Until then, tweet away. It won’t do any harm. It won’t matter in the long run but at least people will feel like they are ‘part of the process’ of change.
10 Jan 2018 | Jared Keller | Pacific Standard
“In 1970, former United States Census Bureau director Richard Scammon and electoral demographer Ben Watternberg coined the phrase “demography is destiny.” Writing in their book The Real Majority: An Extraordinary Examination of the American Electorate, Scammon and Watternberg argued that a real governing coalition in American political life “is the one that holds the center ground on an attitudinal belief.” The crux of their argument, which came in the aftermath of a turbulent 1968 presidential election, was that the ideal America is an inclusive America—and, they surmised, it’s only a matter of time before diversity and demographic change make political extremism intolerable.
Indeed, new research suggests that, despite the apparent devolution of American civil society during the first year of the Trump administration, Scammon and Watternberg’s thesis remains persuasive. A national survey of young Americans between the ages of 15 and 24 (read: younger Millennials and their Generation Z counterparts) released today by the Public Religion Research Institute and MTV reveals that the budding political generation is defined both by a consciousness of systemic and institutional discrimination and an embrace of racial and cultural diversity.
But, more significantly, the new data also signals a particular power shift ahead for a potent political force: toxic masculinity. And in the wake of the #MeToo movement, young Americans seem poised to expand the definition of what it means to be a man—and how those norms and expectations can shape the future of the country.
“In the midst of the critical national conversation now taking place on issues of sexual harassment and assault, this survey shows that young Americans in their teens and early twenties see serious negative consequences flowing from traditional depictions of masculinity,” Robert Jones, the chief executive officer of PRRI, said in a statement. “Young women, in particular, are worried that these expectations carry within them the seeds of sexually aggressive or even violent behavior.”
Many of the conclusions in the PRRI/MTV are consistent with the Pew Research Center’s groundbreaking 2010 analysis about Millennials and the changing demographic face of the U.S. According to PRRI, young Americans are increasingly concerned about issues of race and social justice: Eighty percent of young African Americans, 52 percent of young Hispanics, and 46 percent of young white women say race relations are a “critical” issue to them (only 37 percent of young white men agree). The desire for a diverse and vibrant future is alive and well in American youth, despite the calls for a return to white supremacy emboldened by Donald Trump’s 2016 campaign.

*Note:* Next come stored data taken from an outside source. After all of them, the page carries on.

(* ===== verification/ZfsNames.v ===== *)
(** * ZFS names: compression values and the dataset layout

    pkg/validation/zfs.go and pkg/dataset/dataset.go. *)

From stdpp Require Import base list sets strings pretty.
From Stdlib Require Import Ascii ZArith Lia.
From S2P Require Import Prelude GoStrings.

Local Open Scope Z_scope.

(** ** Compression (pkg/validation/zfs.go) *)

Definition compressionLevel (rest : string) : option Z :=
  match bytes rest with
  | [] => None
  | c :: t =>
      if negb (bool_decide (t = [])) && Ascii.eqb c "0" then None
      else if negb (forallb is_digit (c :: t)) then None
      else Atoi_digits rest
  end.

Definition validZstdFastLevel (level : Z) : bool :=
  if (1 <=? level) && (level <=? 10) then true
  else if (20 <=? level) && (level <=? 100) && (Z.rem level 10 =? 0) then true
  else if (level =? 500) || (level =? 1000) then true
  else false.

Definition ValidZFSCompression (value : string) : bool :=
  if existsb (streq value) ["on"; "off"; "lz4"; "zle"; "lzjb"; "gzip"; "zstd"; "zstd-fast"]
  then true
  else match CutPrefix value "gzip-" with
  | Some rest => match bytes rest with
                 | [c] => between "1" "9" c
                 | _ => false
                 end
  | None =>
      match CutPrefix value "zstd-fast-" with
      | Some rest => match compressionLevel rest with
                     | Some level => validZstdFastLevel level
                     | None => false
                     end
      | None =>
          match CutPrefix value "zstd-" with
          | Some rest => match compressionLevel rest with
                         | Some level => (1 <=? level) && (level <=? 19)
                         | None => false
                         end
          | None => false
          end
      end
  end.

(** ** Dataset layout (pkg/dataset/dataset.go)

    [env] is the value of HOSPITUS_ZFS_PARENT, empty when it is unset. *)

Definition defaultParent : string := "zroot/hospitus".

Definition Parent (env : string) : string :=
  let v := TrimRight (TrimSpace env) "/" in
  if streq v "" then defaultParent else v.

Definition Pool (env : string) : string :=
  match Cut (Parent env) "/" with Some (a, _) => a | None => Parent env end.

Definition Child (env sub : string) : string := Parent env +:+ "/" +:+ TrimLeft sub "/".

(** ** Lemmas *)

Lemma digits_value_snoc l c : digits_value (l ++ [c]) = digits_value l * 10 + (code c - 48).
Proof. unfold digits_value. by rewrite fold_left_app. Qed.

Lemma is_digit_code c : is_digit c = true -> 48 <= code c <= 57.
Proof.
  unfold is_digit, between. change (code "0") with 48. change (code "9") with 57. lia.
Qed.

(** Without a leading zero, the value grows with the number of digits. *)
Lemma digits_value_lower c l :
  49 <= code c -> forallb is_digit l = true ->
  10 ^ Z.of_nat (length l) <= digits_value (c :: l).
Proof.
  intros Hc. induction l as [|d l IH] using rev_ind; intros Hl.
  - unfold digits_value. simpl. lia.
  - rewrite forallb_app in Hl. simpl in Hl. apply andb_true_iff in Hl as [Hl Hd].
    apply andb_true_iff in Hd as [Hd%is_digit_code _].
    rewrite app_comm_cons, digits_value_snoc, length_app. simpl.
    replace (Z.of_nat (length l + 1)) with (Z.of_nat (length l) + 1) by lia.
    rewrite Z.pow_add_r by lia. specialize (IH Hl). lia.
Qed.

Definition digit_chars : list ascii := bytes "0123456789".

(** All digit strings of at most [n] digits. *)
Fixpoint digit_strings (n : nat) : list (list ascii) :=
  match n with
  | O => [[]]
  | S n' => [] :: concat (map (fun c => map (cons c) (digit_strings n')) digit_chars)
  end.

Lemma is_digit_elem c : is_digit c = true -> c ∈ digit_chars.
Proof.
  intros H. apply ascii_in_true.
  pose proof (forall_ascii (fun c => implb (is_digit c) (ascii_in digit_chars c))
    ltac:(vm_compute; reflexivity) c) as E. simpl in E. by rewrite H in E.
Qed.

Lemma digit_strings_complete n l :
  forallb is_digit l = true -> (length l <= n)%nat -> l ∈ digit_strings n.
Proof.
  revert l. induction n as [|n IH]; intros [|c l] Hd Hn;
    cbn [digit_strings forallb length] in *; try lia; [left..|].
  apply andb_true_iff in Hd as [Hc Hd]. right. apply list_elem_of_In, in_concat.
  exists (map (cons c) (digit_strings n)). split.
  - apply (in_map (fun c => map (cons c) (digit_strings n))). by apply list_elem_of_In, is_digit_elem.
  - apply (in_map (cons c)). apply list_elem_of_In, IH; [done|lia].
Qed.

(** A level of at most 1000 has at most four digits. *)
Lemma compressionLevel_short rest level :
  compressionLevel rest = Some level -> level <= 1000 -> bytes rest ∈ digit_strings 4.
Proof.
  unfold compressionLevel, Atoi_digits. destruct (bytes rest) as [|c t] eqn:E; [done|].
  destruct (negb _ && _) eqn:Hz; [done|].
  destruct (forallb is_digit (c :: t)) eqn:Hd; [|done]. simpl negb. cbn iota.
  intros H Hle. case_if; [|done]. injection H as <-.
  apply digit_strings_complete; [done|]. destruct t as [|d t]; [simpl; lia|].
  simpl in Hd. apply andb_true_iff in Hd as [Hc Hd].
  assert (49 <= code c) as H49.
  { apply is_digit_code in Hc. destruct (Z.eq_dec (code c) 48) as [E48|]; [|lia].
    change 48 with (code "0") in E48. apply code_inj in E48 as ->. done. }
  pose proof (digits_value_lower c (d :: t) H49 Hd) as Hlow.
  assert (Z.of_nat (length (d :: t)) < 4) as Hlt; [|simpl in *; lia].
  apply (Z.pow_lt_mono_r_iff 10); lia.
Qed.

(** The values [zfs set compression=] accepts. *)
Definition zfs_compression_values : list string :=
  ["on"; "off"; "lz4"; "zle"; "lzjb"; "gzip"; "zstd"; "zstd-fast"]
  ++ map (fun n => "gzip-" +:+ pretty n) (seqZ 1 9)
  ++ map (fun n => "zstd-" +:+ pretty n) (seqZ 1 19)
  ++ map (fun n => "zstd-fast-" +:+ pretty n)
       (seqZ 1 10 ++ [20; 30; 40; 50; 60; 70; 80; 90; 100; 500; 1000]).

(** Levels outside a finite table are refused, those inside are looked up. *)
Lemma level_listed (pre : string) (ok : Z -> bool) (rest : string) (level : Z) :
  forallb (fun l => match compressionLevel (of_bytes l) with
                    | Some v => if ok v then existsb (streq (pre +:+ of_bytes l)) zfs_compression_values
                              else true
                    | None => true end) (digit_strings 4) = true ->
  compressionLevel rest = Some level -> ok level = true -> level <= 1000 ->
  pre +:+ rest ∈ zfs_compression_values.
Proof.
  rewrite forallb_true_iff, Forall_forall. intros Hall Hl Hok Hle.
  specialize (Hall _ (compressionLevel_short _ _ Hl Hle)).
  rewrite of_bytes_bytes, Hl, Hok in Hall.
  apply existsb_exists_iff in Hall as (v & Hv & ->%streq_true). done.
Qed.

Lemma validZstdFastLevel_le level : validZstdFastLevel level = true -> level <= 1000.
Proof. unfold validZstdFastLevel. repeat case_if; lia. Qed.

(** The compression values accepted are exactly the property values zfs
    registers, leading zeros, signs and out-of-table levels excluded. *)
Theorem compression_values_exact (v : string) :
  ValidZFSCompression v = true <-> v ∈ zfs_compression_values.
Proof.
  split.
  - unfold ValidZFSCompression. destruct (existsb (streq v) _) eqn:Hb.
    { intros _. apply existsb_exists_iff in Hb as (w & Hw & ->%streq_true).
      apply elem_of_app. by left. }
    clear Hb. destruct (CutPrefix v "gzip-") as [rest|] eqn:Hg.
    { apply CutPrefix_Some in Hg as ->. intros H.
      destruct (bytes rest) as [|c [|]] eqn:E; [done| |done].
      rewrite <- (of_bytes_bytes rest), E.
      pose proof (forall_ascii (fun c => implb (between "1" "9" c)
        (existsb (streq ("gzip-" +:+ of_bytes [c])) zfs_compression_values))
        ltac:(vm_compute; reflexivity) c) as Hc. cbv beta in Hc. rewrite H in Hc. unfold implb in Hc.
      apply existsb_exists_iff in Hc as (w & Hw & ->%streq_true). done. }
    destruct (CutPrefix v "zstd-fast-") as [rest|] eqn:Hf.
    { apply CutPrefix_Some in Hf as ->. destruct (compressionLevel rest) as [l|] eqn:Hl; [|done].
      intros Hok. apply (level_listed "zstd-fast-" validZstdFastLevel rest l);
        [vm_compute; reflexivity|done|done|by apply validZstdFastLevel_le]. }
    destruct (CutPrefix v "zstd-") as [rest|] eqn:Hz; [|done].
    apply CutPrefix_Some in Hz as ->. destruct (compressionLevel rest) as [l|] eqn:Hl; [|done].
    intros Hok. apply (level_listed "zstd-" (fun l => (1 <=? l) && (l <=? 19)) rest l);
      [vm_compute; reflexivity|done|done|lia].
  - intros H. revert v H. rewrite <- Forall_forall.
    apply forallb_true_iff. vm_compute. reflexivity.
Qed.

Lemma Parent_nonempty env : Parent env <> "".
Proof. unfold Parent. case_if; [done|]. by apply streq_false in E. Qed.

(** Every dataset the layout derives lies in the pool it reports. *)
Lemma Child_in_pool env sub :
  exists rest, Child env sub = Pool env +:+ "/" +:+ rest /\ "/"%char ∉ bytes (Pool env).
Proof.
  unfold Child, Pool. destruct (Cut (Parent env) "/") as [[a b]|] eqn:E.
  - apply Cut_Some in E as [-> Hn]. exists (b +:+ "/" +:+ TrimLeft sub "/").
    split; [|done]. apply (inj bytes).
    change (String "/" b) with ("/" +:+ b). rewrite !bytes_app. by rewrite <- !app_assoc.
  - apply Cut_None in E. by exists (TrimLeft sub "/").
Qed.
Definition put (s : system) (m : JobManager) (t : nat) (c : pc) : system :=
  {| jm := m; threads := <[t := c]> (threads s); clock := clock s; once := once s; hooked := hooked s |}.

Definition hook (s : system) (a : nat) : system :=
  {| jm := jm s; threads := threads s; clock := clock s; once := once s; hooked := a :: hooked s |}.

Definition store (m : JobManager) (a : nat) (j : Job) : JobManager := with_heap m (<[a := j]> (heap m)).

(** One step of some goroutine; [None] is a panic nothing recovers. *)
Inductive step : system -> option system -> Prop :=
  | S_tick s now : (clock s <= now)%Z ->
      step s (Some {| jm := jm s; threads := threads s; clock := now; once := once s; hooked := hooked s |})
  | S_submit s t random ty d md m r :
      threads s !! t = Some Caller -> Submit (jm s) (clock s) random ty d md = Some (m, r) ->
      step s (Some (put s m t Caller))
  | S_submit_panic s t random ty d md :
      threads s !! t = Some Caller -> Submit (jm s) (clock s) random ty d md = None -> step s None
  | S_update s a j p msg :
      heap (jm s) !! a = Some j ->
      step s (Some {| jm := store (jm s) a (UpdateProgress p msg j); threads := threads s;
                      clock := clock s; once := once s; hooked := hooked s |})
  | S_set_result s a j r :
      heap (jm s) !! a = Some j ->
      step s (Some {| jm := store (jm s) a (SetResult r j); threads := threads s;
                      clock := clock s; once := once s; hooked := hooked s |})
  | S_delete s t id :
      threads s !! t = Some Caller -> step s (Some (put s (DeleteJob (jm s) id).1 t Caller))
  | S_cleanup s t maxAge :
      threads s !! t = Some Caller -> step s (Some (put s (cleanupOldJobs (jm s) (clock s) maxAge).1 t Caller))
  | S_cancel s t id a :
      threads s !! t = Some Caller -> GetJob (jm s) id = Ok a -> step s (Some (put s (jm s) t (Canceling a)))
  | S_mark s t a j :
      threads s !! t = Some (Canceling a) -> heap (jm s) !! a = Some j ->
      step s (Some (match cancel_mark (clock s) j with
                    | Ok (j', c) => put s (store (jm s) a j') t (Marked a c)
                    | Err _ => put s (jm s) t Caller
                    end))
  | S_marked s t a c j :
      threads s !! t = Some (Marked a c) -> heap (jm s) !! a = Some j ->
      step s (Some (hook (put s (if c then store (jm s) a (call_cancel j) else jm s) t Caller) a))
  | S_shutdown s t :
      threads s !! t = Some Caller -> once s = false ->
      step s (match shutdown_stop (jm s) with
              | Some m => Some {| jm := m; threads := <[t := ClosingQueue]> (threads s);
                                  clock := clock s; once := true; hooked := hooked s |}
              | None => None
              end)
  | S_close_queue s t :
      threads s !! t = Some ClosingQueue ->
      step s (match shutdown_queue (jm s) with Some m => Some (put s m t ShutDown) | None => None end)
  | S_shutdown_again s t :
      threads s !! t = Some Caller -> once s = true -> queue_closed (jm s) = true ->
      step s (Some (put s (jm s) t ShutDown))
  | S_cancel_all s t :
      threads s !! t = Some ShutDown -> step s (Some (put s (cancelAll (jm s)) t Caller))
  | S_receive s t a q :
      threads s !! t = Some Worker -> queue (jm s) = a :: q ->
      step s (Some (put s (with_queue (jm s) q) t (Start a)))
  | S_leave s t :
      threads s !! t = Some Worker -> queue (jm s) = [] -> (queue_closed (jm s) || stop_closed (jm s)) = true ->
      step s (Some (put s (jm s) t Gone))
  | S_begin s t a j :
      threads s !! t = Some (Start a) -> heap (jm s) !! a = Some j ->
      step s (Some (match execute_begin (clock s) j with
                    | Some j' => put s (store (jm s) a j') t (Run a)
                    | None => put s (jm s) t (Skip a)
                    end))
  | S_return s t a j err j' n :
      threads s !! t = Some (Run a) -> heap (jm s) !! a = Some j ->
      execute_finish (jm_canceled (jm s)) (clock s) err j = (j', n) ->
      step s (Some (put s (store (jm s) a j') t (if n then Notify a else Finish a)))
  | S_panic s t a j r :
      threads s !! t = Some (Run a) -> heap (jm s) !! a = Some j ->
      step s (Some (put s (store (jm s) a (execute_panic (clock s) r j)) t (Notify a)))
  | S_notify s t a :
      threads s !! t = Some (Notify a) -> step s (Some (hook (put s (jm s) t (Finish a)) a))
  | S_skip s t a j :
      threads s !! t = Some (Skip a) -> heap (jm s) !! a = Some j ->
      step s (match close_done j with Some j' => Some (put s (store (jm s) a j') t Worker) | None => None end)
  | S_finish s t a j :
      threads s !! t = Some (Finish a) -> heap (jm s) !! a = Some j ->
      step s (match execute_end j with Some j' => Some (put s (store (jm s) a j') t Worker) | None => None end).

And that Trumpism, the data reveals, bears its own virulent strain among the white men who catapulted the president to an electoral upset in 2016. The PRRI/MTV survey indicates that 43 percent of white men are more likely to believe “reverse discrimination” is a major problem, and that “efforts that promote diversity harm white people.” They are also less likely to express positive views on recent protests and marches (27 percent), and to see gender equality, LGBT rights, or racial issues as critical matters for the nation (26 percent, 19 percent, and 29 percent, respectively). These attitudes have real-life consequences more subtle than, say, a white nationalist march in the streets of Charlottesville: Seventy percent of all respondents had witnessed or experienced discrimination based on race, gender, or religion in the last year alone.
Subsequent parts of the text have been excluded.